Note that: It's strongly recommended to use the same version of Client and Celeborn Master/Worker in production.
- Since 0.3.0, the support of deprecated configurations `rss.*` is removed.
All configurations listed in 0.2.1 docs still take effect, but some of those are deprecated too, please read
the bootstrap logs and follow the suggestion to migrate to the new configuration.
- From 0.3.0 on the default value for `celeborn.client.push.replicate.enabled` is changed from `true` to `false`, users
who want replication on should explicitly enable replication. For example, to enable replication for Spark
users should add the spark config when submitting job: `spark.celeborn.client.push.replicate.enabled=true`
- From 0.3.0 on the default value for `celeborn.worker.storage.workingDir` is changed from `hadoop/rss-worker/shuffle_data` to `celeborn-worker/shuffle_data`,
users who want to use origin working dir path should set this configuration.
- Since 0.3.0, configuration namespace `celeborn.ha.master` is deprecated, and will be removed in the future versions.
All configurations `celeborn.ha.master.*` should migrate to `celeborn.master.ha.*`.
- Since 0.3.0, environment variables `CELEBORN_MASTER_HOST` and `CELEBORN_MASTER_PORT` are removed.
Instead `CELEBORN_LOCAL_HOSTNAME` works on both master and worker, which takes high priority than configurations defined in properties file.
- Since 0.3.0, the Celeborn Master URL schema is changed from `rss://` to `celeborn://`, for users who start Worker by
`sbin/start-worker.sh rss://<master-host>:<master-port>`, should migrate to `sbin/start-worker.sh celeborn://<master-host>:<master-port>`.
- Since 0.3.0, Celeborn supports overriding Hadoop configuration(`core-site.xml`, `hdfs-site.xml`, etc.) from Celeborn configuration with the additional prefix `celeborn.hadoop.`.
On Spark client side, user should set Hadoop configuration like `spark.celeborn.hadoop.foo=bar`, note that `spark.hadoop.foo=bar` does not take effect;
on Flink client and Celeborn Master/Worker side, user should set like `celeborn.hadoop.foo=bar`.
- Since 0.3.0, Celeborn master metrics `BlacklistedWorkerCount` is renamed as `ExcludedWorkerCount`.
- Since 0.3.0, Celeborn master http request url `/blacklistedWorkers` is renamed as `/excludedWorkers`.
- Since 0.3.0, introduces a terminology update for Celeborn worker data replication, replacing the previous `master/slave` terminology with `primary/replica`. In alignment with this change, corresponding metrics keywords have been adjusted.
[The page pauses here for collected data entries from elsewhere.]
(** * Flappy Biry: a shallow embedding of [flappy_biry.py]

    The program is one module: constants, a handful of helper functions
    and a [while running] loop.  Each iteration of the loop (a frame)
    drains the event queue, runs the game logic when [game_active] holds
    and draws.  The module-level variables become the record [Game]; the
    readings of the external collaborators ([pygame.event.get],
    [pygame.time.get_ticks], [random.randint]) become the record [Frame].

    Numbers.  [bird_y] and [bird_velocity] start as Python ints and turn
    into floats once [gravity = 0.5] has been added.  Every value they
    take is a multiple of one half of small magnitude, which binary
    floating point represents and adds exactly, so they are embedded as
    exact rationals ([Q]); see [half_integral_values] at the end of the
    file.  All other numbers are Python ints ([Z]). *)

From Stdlib Require Import ZArith QArith Qround List Sorted Bool Lia Lqa.
From Stdlib Require String DecimalString.
Import String.StringSyntax.
Delimit Scope string_scope with string.
Import ListNotations.
Open Scope Z_scope.

(** ** Game constants *)

Definition SCREEN_WIDTH : Z := 600.
Definition SCREEN_HEIGHT : Z := 800.
Definition GROUND_HEIGHT : Z := 100.
Definition PIPE_WIDTH : Z := 80.
Definition PIPE_GAP : Z := 200.
Definition PIPE_SPAWN_INTERVAL : Z := 1500.
Definition PIPE_SPEED : Z := 3.

Definition bird_width : Z := 40.
Definition bird_height : Z := 30.
Definition bird_x : Z := 100.
Definition gravity : Q := 1 # 2.
Definition jump_power : Z := -9.

Definition ground_y : Z := SCREEN_HEIGHT - GROUND_HEIGHT.

(** ** The external collaborators *)

(** [pygame.Rect]: integer left, top, width and height.  A float
    coordinate is converted by a C cast, that is truncated towards 0. *)
Record Rect := mkRect { rect_x : Z; rect_y : Z; rect_w : Z; rect_h : Z }.

Definition rect_left (r : Rect) : Z := rect_x r.
Definition rect_top (r : Rect) : Z := rect_y r.
Definition rect_right (r : Rect) : Z := rect_x r + rect_w r.
Definition rect_bottom (r : Rect) : Z := rect_y r + rect_h r.

Definition Qtruncate (q : Q) : Z := Z.quot (Qnum q) (Zpos (Qden q)).

(** [Rect.colliderect] of pygame 2: rectangles of size 0 collide with
    nothing, the others collide when their interiors overlap. *)
Definition colliderect (a b : Rect) : bool :=
  if (rect_w a =? 0) || (rect_h a =? 0) || (rect_w b =? 0) || (rect_h b =? 0)
  then false
  else (Z.min (rect_x a) (rect_x a + rect_w a) <? Z.max (rect_x b) (rect_x b + rect_w b))
    && (Z.min (rect_y a) (rect_y a + rect_h a) <? Z.max (rect_y b) (rect_y b + rect_h b))
    && (Z.max (rect_x a) (rect_x a + rect_w a) >? Z.min (rect_x b) (rect_x b + rect_w b))
    && (Z.max (rect_y a) (rect_y a + rect_h a) >? Z.min (rect_y b) (rect_y b + rect_h b)).

(** [random.randint lo hi] returns some integer of [lo..hi]; which one is
    decided by the generator's state, here the reading [entropy]. *)
Definition randint (lo hi entropy : Z) : Z := lo + entropy mod (hi - lo + 1).

(** The events of [pygame.event.get()] as far as the loop tells them apart. *)
Inductive Key := K_SPACE | K_OTHER.
Inductive Event := QUIT | KEYDOWN (key : Key) | OTHER_EVENT.

(** What one iteration of the loop reads from outside: the drained event
    queue, the clock as read while the events are handled and as read in
    the game logic, and the state of the random generator. *)
Record Frame := mkFrame {
  events : list Event;
  ticks_at_events : Z;
  ticks_at_logic : Z;
  entropy : Z
}.

(** ** Data model *)

(** An entry of [pipes]: the dict with keys 'x', 'top_height',
    'bottom_height' and 'passed'. *)
Record Pipe := mkPipe {
  pipe_x : Z;
  top_height : Z;
  bottom_height : Z;
  passed : bool
}.

(** The module-level variables the loop reads and writes. *)
Record Game := mkGame {
  bird_y : Q;
  bird_velocity : Q;
  pipes : list Pipe;
  score : Z;
  game_active : bool;
  last_pipe_spawn_time : Z;
  running : bool
}.

(** The variables as the module initialises them; [t0] is the clock
    reading of line 52. *)
Definition initial (t0 : Z) : Game :=
  {| bird_y := inject_Z (SCREEN_HEIGHT / 2);
     bird_velocity := 0;
     pipes := [];
     score := 0;
     game_active := false;
     last_pipe_spawn_time := t0;
     running := true |}.

(** ** Functions *)

Definition Qltb (p q : Q) : bool :=
  match (p ?= q)%Q with Lt => true | _ => false end.

(** The dict that [create_pipe] builds: a pair at the right screen edge
    whose gap is placed by [random.randint]. *)
Definition new_pipe (entropy : Z) : Pipe :=
  let max_top_pipe_height := SCREEN_HEIGHT - GROUND_HEIGHT - PIPE_GAP - 50 in
  let min_top_pipe_height := 50 in
  let top_pipe_height := randint min_top_pipe_height max_top_pipe_height entropy in
  let bottom_pipe_height := SCREEN_HEIGHT - GROUND_HEIGHT - top_pipe_height - PIPE_GAP in
  {| pipe_x := SCREEN_WIDTH;
     top_height := top_pipe_height;
     bottom_height := bottom_pipe_height;
     passed := false |}.

(** [create_pipe]: the new pair is appended to [pipes]. *)
Definition create_pipe (entropy : Z) (pipes : list Pipe) : list Pipe :=
  pipes ++ [new_pipe entropy].

(** The body of the loop of [move_pipes]: [pipe['x'] -= PIPE_SPEED]. *)
Definition shift_pipe (pipe : Pipe) : Pipe :=
  {| pipe_x := pipe_x pipe - PIPE_SPEED;
     top_height := top_height pipe;
     bottom_height := bottom_height pipe;
     passed := passed pipe |}.

Definition on_screen (pipe : Pipe) : bool := pipe_x pipe + PIPE_WIDTH >? 0.

Definition move_pipes (pipes : list Pipe) : list Pipe :=
  filter on_screen (map shift_pipe pipes).

Definition top_pipe_rect (pipe : Pipe) : Rect :=
  mkRect (pipe_x pipe) 0 PIPE_WIDTH (top_height pipe).

Definition bottom_pipe_rect (pipe : Pipe) : Rect :=
  mkRect (pipe_x pipe) (SCREEN_HEIGHT - bottom_height pipe - GROUND_HEIGHT)
         PIPE_WIDTH (bottom_height pipe).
The following table presents a comprehensive overview of the changes:
| Key Before v0.3.0 | Key After v0.3.0 |
|-------------------------------|--------------------------------|
| `MasterPushDataTime` | `PrimaryPushDataTime` |
| `MasterPushDataHandshakeTime` | `PrimaryPushDataHandshakeTime` |
| `MasterRegionStartTime` | `PrimaryRegionStartTime` |
| `MasterRegionFinishTime` | `PrimaryRegionFinishTime` |
| `SlavePushDataTime` | `ReplicaPushDataTime` |
| `SlavePushDataHandshakeTime` | `ReplicaPushDataHandshakeTime` |
| `SlaveRegionStartTime` | `ReplicaRegionStartTime` |
| `SlaveRegionFinishTime` | `ReplicaRegionFinishTime` |
- Since 0.3.0, Celeborn's spark shuffle manager change from `org.apache.spark.shuffle.celeborn.RssShuffleManager` to `org.apache.spark.shuffle.celeborn.SparkShuffleManager`. User can set spark property `spark.shuffle.manager` to `org.apache.spark.shuffle.celeborn.SparkShuffleManager` to use Celeborn remote shuffle service.
In 0.3.0, Celeborn still support `org.apache.spark.shuffle.celeborn.RssShuffleManager`, it will be removed in 0.4.0.